En outre, chacun peut contribuer au développement du réseau en permettant à ses voisins d’y accéder, en devenant soi-même un relais vers l’Internet, en toute sécurité et en toute confidentialité. Les paiements effectués par chaque personne qui accède à l’internet par le réseau sont répartis entre ceux qui relaient le signal au point d’accès principal. Ainsi, les utilisateurs qui contribuent à la propagation du réseau maillé sont rémunérés pour avoir simplement aidé un voisin à accéder à Internet.

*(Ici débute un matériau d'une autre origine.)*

(* ===== verification/PyValue.v ===== *)
(** Untyped Python scalars: the values of a provider's response dictionary and
    the conversions the adapters apply to them ([bool], [str], [float],
    [str.lower]). *)

From Stdlib Require Import Ascii Floats.SpecFloat.
From S2P Require Import Prelude PyFloat.

Inductive pyval :=
| PNone
| PBool (b : bool)
| PInt (z : Z)
| PFloat (x : float)
| PStr (s : string).

#[export] Instance spec_float_eq_dec : EqDecision spec_float.
Proof. solve_decision. Defined.
#[export] Instance pyval_eq_dec : EqDecision pyval.
Proof. unfold float. solve_decision. Defined.

(** The exceptions these conversions raise, and one raised elsewhere. *)
Inductive py_exn :=
| AttributeError (v : pyval) (attribute : string)
| FloatTypeError (v : pyval)
| FloatValueError (text : string)
| FloatOverflowError
| OtherError (message : string).

(** [if v:]; a NaN is true. *)
Definition float_truthy (x : float) : bool := negb (feqb x f_zero).

Definition truthy (v : pyval) : bool :=
  match v with
  | PNone => false
  | PBool b => b
  | PInt z => negb (z =? 0)
  | PFloat x => float_truthy x
  | PStr s => str_truthy s
  end.

(** [a or b]. *)
Definition py_or (a b : pyval) : pyval := if truthy a then a else b.

(** [str(v)]. *)
Definition py_str (v : pyval) : string :=
  match v with
  | PNone => "None"
  | PBool true => "True"
  | PBool false => "False"
  | PInt z => pretty z
  | PFloat x => float_str x
  | PStr s => s
  end.

(** [v.lower()]. *)
Definition py_lower (v : pyval) : result py_exn string :=
  match v with PStr s => Ok (str_lower s) | _ => Err (AttributeError v "lower") end.

(** ** [float(text)] *)

Definition digit_value (c : Ascii.ascii) : option Z :=
  if ascii_digit c then Some (Z.of_nat (Ascii.nat_of_ascii c) - 48) else None.

(** Digits with single underscores between them: value, count and the rest. *)
Fixpoint scan_digits (s : string) (acc n : Z) : Z * Z * string :=
  match s with
  | EmptyString => (acc, n, s)
  | String c s' =>
      match digit_value c with
      | Some d => scan_digits s' (10 * acc + d) (n + 1)
      | None =>
          match s' with
          | String c' s'' =>
              match bool_decide (c = "_"%char) && (0 <? n), digit_value c' with
              | true, Some d => scan_digits s'' (10 * acc + d) (n + 1)
              | _, _ => (acc, n, s)
              end
          | EmptyString => (acc, n, s)
          end
      end
  end.

Definition scan_sign (s : string) : bool * string :=
  match s with
  | String "-"%char s' => (true, s')
  | String "+"%char s' => (false, s')
  | _ => (false, s)
  end.

(** The exponent part after the digits: [None] when the text goes on otherwise. *)
Definition scan_exponent (s : string) : option Z :=
  match s with
  | EmptyString => Some 0
  | String c s' =>
      if bool_decide (c = "e"%char) then
        let '(neg, s1) := scan_sign s' in
        let '(v, n, rest) := scan_digits s1 0 0 in
        if (0 <? n) && bool_decide (rest = "") then Some (if neg then - v else v) else None
      else None
  end.

Definition scan_number (s : string) : option float :=
  let '(ip, ni, s1) := scan_digits s 0 0 in
  let '(m, nf, s2) := match s1 with
                      | String "."%char s' =>
                          let '(v, n, rest) := scan_digits s' 0 0 in (ip * 10 ^ n + v, n, rest)
                      | _ => (ip, 0, s1)
                      end in
  if 0 <? ni + nf then e ← scan_exponent s2; Some (float_of_dec m (e - nf)) else None.

(** [float(text)]; [None] is the [ValueError]. *)
Definition float_of_str (text : string) : option float :=
  let '(neg, s) := scan_sign (str_lower (str_strip text)) in
  let magnitude :=
    if bool_decide (s = "inf") || bool_decide (s = "infinity") then Some (S754_infinity false)
    else if bool_decide (s = "nan") then Some S754_nan
    else scan_number s in
  x ← magnitude; Some (if neg then SFopp x else x).

(** [float(v)]. *)
Definition py_float (v : pyval) : result py_exn float :=
  match v with
  | PNone => Err (FloatTypeError v)
  | PBool b => Ok (float_of_Z (if b then 1 else 0))
  | PInt z =>
      match float_of_Z z with
      | S754_infinity _ => Err FloatOverflowError
      | x => Ok x
      end
  | PFloat x => Ok x
  | PStr s => match float_of_str s with Some x => Ok x | None => Err (FloatValueError s) end
  end.

(** [float(v) or None]. *)
Definition float_or_none (x : float) : option float := if float_truthy x then Some x else None.

(** [d.get(k, default)]. *)
Definition py_get (d : dict string pyval) (k : string) (dflt : pyval) : pyval := default dflt (dget d k).

Example float_of_str_ex1 : float_of_str " -1_0.25e1 " = Some (SFopp (float_of_dec 1025 (-1))).
Proof. vm_compute. reflexivity. Qed.
Example float_of_str_ex2 : float_of_str "1_.5" = None /\ float_of_str "." = None /\ float_of_str ".5" = Some (float_of_dec 5 (-1)).
Proof. vm_compute. done. Qed.
(** [_response_to_order_status]; the keyword arguments are evaluated in order. *)
Definition response_to_order_status (ex : Exchange) (r : response) (now : Z) : result py_exn RemoteOrder :=
  let raw := py_get r "status" (PStr "unknown") in
  let! mapped := py_map_status ex raw in
  let '(st, err) := match OrderStatus_of mapped with
                    | Some s => (s, None)
                    | None => (REJECTED, Some ("Unknown exchange status '" +:+ py_str raw +:+ "'"))
                    end in
  let! quantity := py_float (py_get r "amount" (PInt 0)) in
  let! price := py_float (py_get r "price" (PInt 0)) in
  let! stop := py_float (py_get r "stopPrice" (PInt 0)) in
  let! filled := py_float (py_or (py_get r "filled" (PInt 0)) (PInt 0)) in
  let! avg := py_float (py_get r "average" (PInt 0)) in
  Ok (mkRemote (py_or (py_or (py_get r "id" PNone) (py_get r "orderId" PNone)) (PStr ""))
        (py_get r "clientOrderId" (PStr "")) (py_get r "account_id" (PStr "")) (py_get r "symbol" (PStr ""))
        (py_get r "side" (PStr "buy")) (py_get r "type" (PStr "limit")) quantity (float_or_none price)
        (float_or_none stop) st filled (float_or_none avg) (py_get r "timestamp" (PInt 0)) now err).

(** [_call_get_order] and [get_order_status_for_symbol]. *)
Definition get_order_status_for_symbol (ex : Exchange) (w : W) (a : Adapter W) (oid : string) (sym : pyval) (now : Z)
    : W * result unavailable (option RemoteOrder) :=
  match client a with
  | None => (w, Err (ExecutionUnavailableError (ex_name ex +:+ " order status requires an injected client")))
  | Some cl =>
      let '(w', answer) := fetch_order cl w sym oid in
      (w', match (match answer with
                  | Err msg => Err (OtherError msg)
                  | Ok None => Ok None
                  | Ok (Some r) => let! o := response_to_order_status ex r now in Ok (Some o)
                  end) with
           | Ok res => Ok res
           | Err e => Err (ExecutionUnavailableError (ex_name ex +:+ " order status failed: " +:+ py_text e))
           end)
  end.

Definition get_order_status (ex : Exchange) (w : W) (a : Adapter W) (oid : string) (now : Z)
    : W * result unavailable (option RemoteOrder) :=
  match get_tracked_symbol a oid with
  | None => (w, Err (ExecutionUnavailableError
                      (ex_name ex +:+ " order status requires a tracked symbol or explicit symbol")))
  | Some sym => get_order_status_for_symbol ex w a oid sym now
  end.

(** The loop of [_call_reconcile]: symbols tracked before a failure stay. *)
Fixpoint reconcile_loop (ex : Exchange) (a : Adapter W) (raws : list response) (now : Z) (acc : list RemoteOrder)
    : Adapter W * result py_exn (list RemoteOrder) :=
  match raws with
  | [] => (a, Ok acc)
  | raw :: raws' =>
      match response_to_order_status ex raw now with
      | Err e => (a, Err e)
      | Ok o =>
          let a' := if truthy (ro_order_id o) && truthy (ro_symbol o)
                    then track_order_symbol a (ro_order_id o) (ro_symbol o) else a in
          reconcile_loop ex a' raws' now (acc ++ [o])
      end
  end.

Definition reconcile (ex : Exchange) (w : W) (a : Adapter W) (now : Z)
    : W * Adapter W * result unavailable (list RemoteOrder) :=
  match client a with
  | None => (w, a, Err (ExecutionUnavailableError (ex_name ex +:+ " reconcile requires an injected client")))
  | Some cl =>
      let '(w', answer) := fetch_open_orders cl w in
      let '(a', r) := match answer with
                      | Err msg => (a, Err (OtherError msg))
                      | Ok raws => reconcile_loop ex a raws now []
                      end in
      (w', a', match r with
               | Ok os => Ok os
               | Err e => Err (ExecutionUnavailableError (ex_name ex +:+ " reconcile failed: " +:+ py_text e))
               end)
  end.

(** The Bybit adapter's operations, [bybit.py]. *)
Definition bybit_parse_client_response := parse_client_response bybit.
Definition bybit_result_to_order := result_to_order bybit.
Definition bybit_submit_order := submit_order bybit.
Definition bybit_cancel_order_for_symbol := cancel_order_for_symbol bybit.
Definition bybit_cancel_order := cancel_order bybit.
Definition bybit_response_to_order_status := response_to_order_status bybit.
Definition bybit_get_order_status_for_symbol := get_order_status_for_symbol bybit.
Definition bybit_get_order_status := get_order_status bybit.
Definition bybit_reconcile := reconcile bybit.

(** ** Tracking *)

Lemma parse_tracks ex a resp sym :
  let a' := (parse_client_response ex a resp sym).1 in
  client a' = client a /\ own_rules a' = own_rules a /\
  (order_symbols a' = order_symbols a \/
   exists r, resp = Some r /\ truthy (get_first r (id_keys ex)) = true /\
     order_symbols a' = dset (order_symbols a) (PStr (py_str (get_first r (id_keys ex)))) (PStr sym)).
Proof.
  unfold parse_client_response. destruct resp as [r|]; simpl; [|eauto].
  destruct (let! st := _ in _) as [[st filled]|e]; simpl; [|eauto].
  destruct (truthy (get_first r (id_keys ex))) eqn:Ht; simpl; [|eauto].
  destruct (str_truthy sym); simpl; eauto 10.
Qed.

(** ** Submission *)

Lemma submit_order_cases ex shared w a o oid now :
  (exists err, submit_order ex shared w a o oid now = (w, a, Ok (rejected_live_order o oid now err)) /\
     (client a = None \/ exists msg, validate_intent shared a o = Ok (false, msg))) \/
  (exists e, submit_order ex shared w a o oid now = (w, a, Err e) /\ validate_intent shared a o = Err e) \/
  (exists cl msg, client a = Some cl /\ validate_intent shared a o = Ok (true, msg) /\
     exists st filled avg err,
     submit_order ex shared w a o oid now =
       ((create_order cl w (create_request o)).1, (call_create_order ex cl w a o).1.2,
        Ok (order_of_intent o oid st filled avg now err))).
Proof.
  unfold submit_order. destruct (client a) as [cl|] eqn:Hc; [|left; eauto].
  destruct (validate_intent shared a o) as [[[] msg]|e] eqn:Hv; [|left; eauto|right; left; eauto].
  right; right. exists cl, msg. split_and!; try done. unfold call_create_order.
  destruct (create_order cl w _) as [w' [resp|m]]; simpl; [|unfold rejected_live_order; eauto 10].
  destruct (parse_client_response _ _ _ _) as [a' [res|e]]; simpl; [|unfold rejected_live_order; eauto 10].
  unfold result_to_order, rejected_live_order. destruct (lr_success res); eauto 10.
Qed.

(** C5: the live adapters are fail-closed.  Whatever the exchange would
    answer, an order reaches it only if a client is injected, the symbol has
    rules and every local check passed, and then as exactly the one
    [create_order] call of that intent; otherwise the exchange's state and the
    adapter are untouched and the order is REJECTED (or the check's own
    exception propagates). *)
Theorem live_fail_closed ex shared w a o oid now w' a' r :
  submit_order ex shared w a o oid now = (w', a', r) ->
  (w' = w /\ a' = a /\ (forall ord, r = Ok ord -> status ord = REJECTED /\ is_Some (error ord))) \/
  (exists cl rules msg, client a = Some cl /\ dget (rules_of shared a) (oi_symbol o) = Some rules /\
     validate_order rules (oi_quantity o) (oi_price o) (OrderType_value (oi_order_type o)) = Ok (true, msg) /\
     w' = (create_order cl w (create_request o)).1).
Proof.
  intros H. destruct (submit_order_cases ex shared w a o oid now)
    as [(err & E & _)|[(e & E & _)|(cl & msg & Hc & Hv & st & fl & avg & err & E)]]; rewrite E in H; simplify_eq.
  - left. split_and!; try done. intros ord ?. simplify_eq. by split.
  - left. split_and!; try done.
  - right. unfold validate_intent in Hv. destruct (dget _ _) as [rules|] eqn:Hr; [|done]. eauto 10.
Qed.

Lemma submit_result_of_answer ex shared w a o oid now cl msg :
  client a = Some cl -> validate_intent shared a o = Ok (true, msg) ->
  (submit_order ex shared w a o oid now).2 =
  Ok (match (create_order cl w (create_request o)).2 with
      | Err m => rejected_live_order o oid now (ex_name ex +:+ " adapter error: " +:+ m)
      | Ok resp =>
          match (parse_client_response ex a resp (oi_symbol o)).2 with
          | Ok res => result_to_order ex res o oid now
          | Err e => rejected_live_order o oid now (ex_name ex +:+ " adapter error: " +:+ py_text e)
          end
      end).
Proof.
  intros Hc Hv. unfold submit_order, call_create_order. rewrite Hc, Hv.
  destruct (create_order cl w _) as [w' [resp|m]]; simpl; [|done].
  by destruct (parse_client_response _ _ _ _) as [a' [res|e]].
Qed.

(** An order the adapter reports as live or filled was acknowledged: a
    result other than REJECTED means that the exchange answered this order
    with a status that maps to new, filled or partial, and the reported status
    is the mapped one. *)
Theorem live_success_acknowledged ex shared w a o oid now w' a' ord :
  submit_order ex shared w a o oid now = (w', a', Ok ord) -> status ord <> REJECTED ->
  exists cl r text, client a = Some cl /\ (create_order cl w (create_request o)).2 = Ok (Some r) /\
    py_get r "status" (PStr "unknown") = PStr text /\ OrderStatus_value (status ord) = map_status ex text.
Proof.
  intros H Hst. destruct (submit_order_cases ex shared w a o oid now)
    as [(err & E & _)|[(e & E & _)|(cl & msg & Hc & Hv & _)]]; [rewrite E in H; by simplify_eq..|].
  pose proof (submit_result_of_answer ex shared w a o oid now cl msg Hc Hv) as E. rewrite H in E. simpl in E.
  destruct (create_order cl w (create_request o)).2 as [[r|]|m] eqn:Ha; simpl in E; [|by simplify_eq..].
  exists cl, r. unfold py_map_status in E. destruct (py_get r "status" _) as [| | | |text] eqn:Hs; simpl in E; try by simplify_eq.
  exists text. split_and!; try done.
  destruct (py_float (if null_filled_is_zero ex then _ else _)) as [fl|e] eqn:Hf; simpl in E; [|by simplify_eq].
  destruct (let! px := _ in _) as [res|e] eqn:Hres; simpl in E; [|by simplify_eq].
  apply result_bind_ok in Hres as (px & _ & Hres). simplify_eq. unfold result_to_order. simpl.
  unfold success_status in *. case_bool_decide as Hin; [|done]. simpl.
  apply elem_of_cons in Hin as [->|[->|[->|Hin]%elem_of_cons]%elem_of_cons]; [done..|]. by apply not_elem_of_nil in Hin.
Qed.

(** The id of the returned order is not the key under which its symbol is
    tracked: for any submission whose generated id is neither tracked already
    nor the exchange's own id, cancelling and querying by the returned order's
    id raises without asking the exchange. *)
Theorem returned_id_not_cancellable ex shared w a o oid now w' a' ord now' :
  submit_order ex shared w a o oid now = (w', a', Ok ord) ->
  dget (order_symbols a) (PStr oid) = None ->
  (forall cl r, client a = Some cl -> (create_order cl w (create_request o)).2 = Ok (Some r) ->
     py_str (get_first r (id_keys ex)) <> oid) ->
  order_id ord = oid /\
  cancel_order ex w' a' (order_id ord) =
    (w', Err (ExecutionUnavailableError (ex_name ex +:+ " cancel requires a tracked symbol or explicit symbol"))) /\
  get_order_status ex w' a' (order_id ord) now' =
    (w', Err (ExecutionUnavailableError (ex_name ex +:+ " order status requires a tracked symbol or explicit symbol"))).
Proof.
  intros H Hnone Hid.
  assert (Htr : order_id ord = oid /\ dget (order_symbols a') (PStr oid) = None).
  { destruct (submit_order_cases ex shared w a o oid now)
      as [(err & E & _)|[(e & E & _)|(cl & msg & Hc & Hv & st & fl & avg & err & E)]]; rewrite E in H; simplify_eq; [done|].
    split; [done|]. unfold call_create_order. specialize (Hid cl).
    destruct (create_order cl w _) as [w1 [resp|m]]; simpl in *; [|done].
    pose proof (parse_tracks ex a resp (oi_symbol o)) as (_ & _ & Htr).
    destruct (parse_client_response _ _ _ _) as [a1 res]; simpl in *.
    destruct Htr as [->|(r & -> & _ & ->)]; [done|]. rewrite dget_dset_ne; [done|].
    intros [= Heq]. by apply (Hid r). }
  destruct Htr as [-> Htr]. unfold cancel_order, get_order_status, get_tracked_symbol. by rewrite Htr.
Qed.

Dans des communautés où la plupart des individus ont de maigres revenus, à mesure que le réseau se développe, les utilisateurs peuvent recevoir l’équivalent ou un peu plus de ce qu’ils dépensent chaque mois pour leur propre accès, ce qui leur permet de réduire leur facture Internet, voire même de bénéficier de l’accès gratuitement.

Bien que ce type d’architecture soit à la disposition de toute personne intéressée par une meilleure approche de l’Internet, elle est particulièrement précieuse pour les individus  vivant dans les zones rurales et les zones à faibles revenus. Ces derniers ne sont plus limités par le choix restreint et les tarifs élevés qui leur sont proposés. Ils peuvent désormais accéder à des services que la plupart de la population considère comme acquis, comme l’accès à l’éducation.

Avec la crise sanitaire du Covid-19, nous vivons une situation sans précédent qui soulève un certain nombre de questions autour des usages numériques. Comment appréhendez-vous cette situation ? Comment poursuivez-vous vos activités dans ce contexte ?

Comme nous le réalisons dans le cadre du Covid-19, les familles dépendent de leur accès à Internet. Les employés sont obligés de travailler à domicile et de participer à des réunions vidéo pour conserver leur emploi, les étudiants doivent poursuivre leurs études en ligne, les personnes dont les conditions de santé ne mettent pas leur vie en danger sont invitées à utiliser les services de télémédecine. Les opérations bancaires, les demandes d’allocations de chômage, le paiement des factures et même les achats, nécessitent désormais un accès à Internet. Avant cette crise mondiale, de nombreuses personnes considéraient que l’accès aux services internet était un problème réservé aux pays pauvres ou en développement, et non comme un problème touchant un pays comme les États-Unis. Maintenant que nous sommes obligés de connecter les habitants, ici et dans d’autres pays industrialisés, nous espérons que cette situation permettra aux gens de réaliser que « se contenter d’utiliser le café local ou le McDonald’s du coin » n’est pas une approche réaliste, et que la nécessité d’un Internet de haute qualité ne se limite pas à l’accès aux médias sociaux ou à Netflix.

Étant donné que de nombreuses organisations font basculer des services essentiels en ligne et exigent que les citoyens utilisent ces services sous peine d’exclusion (nous considérons qu’être obligé de faire la queue en pleine pandémie ou de disposer de lignes téléphoniques saturées, sont des formes d’exclusion), l’accès à Internet devrait être considéré comme un droit humain fondamental au même titre que l’accès à l’eau potable et à l’électricité.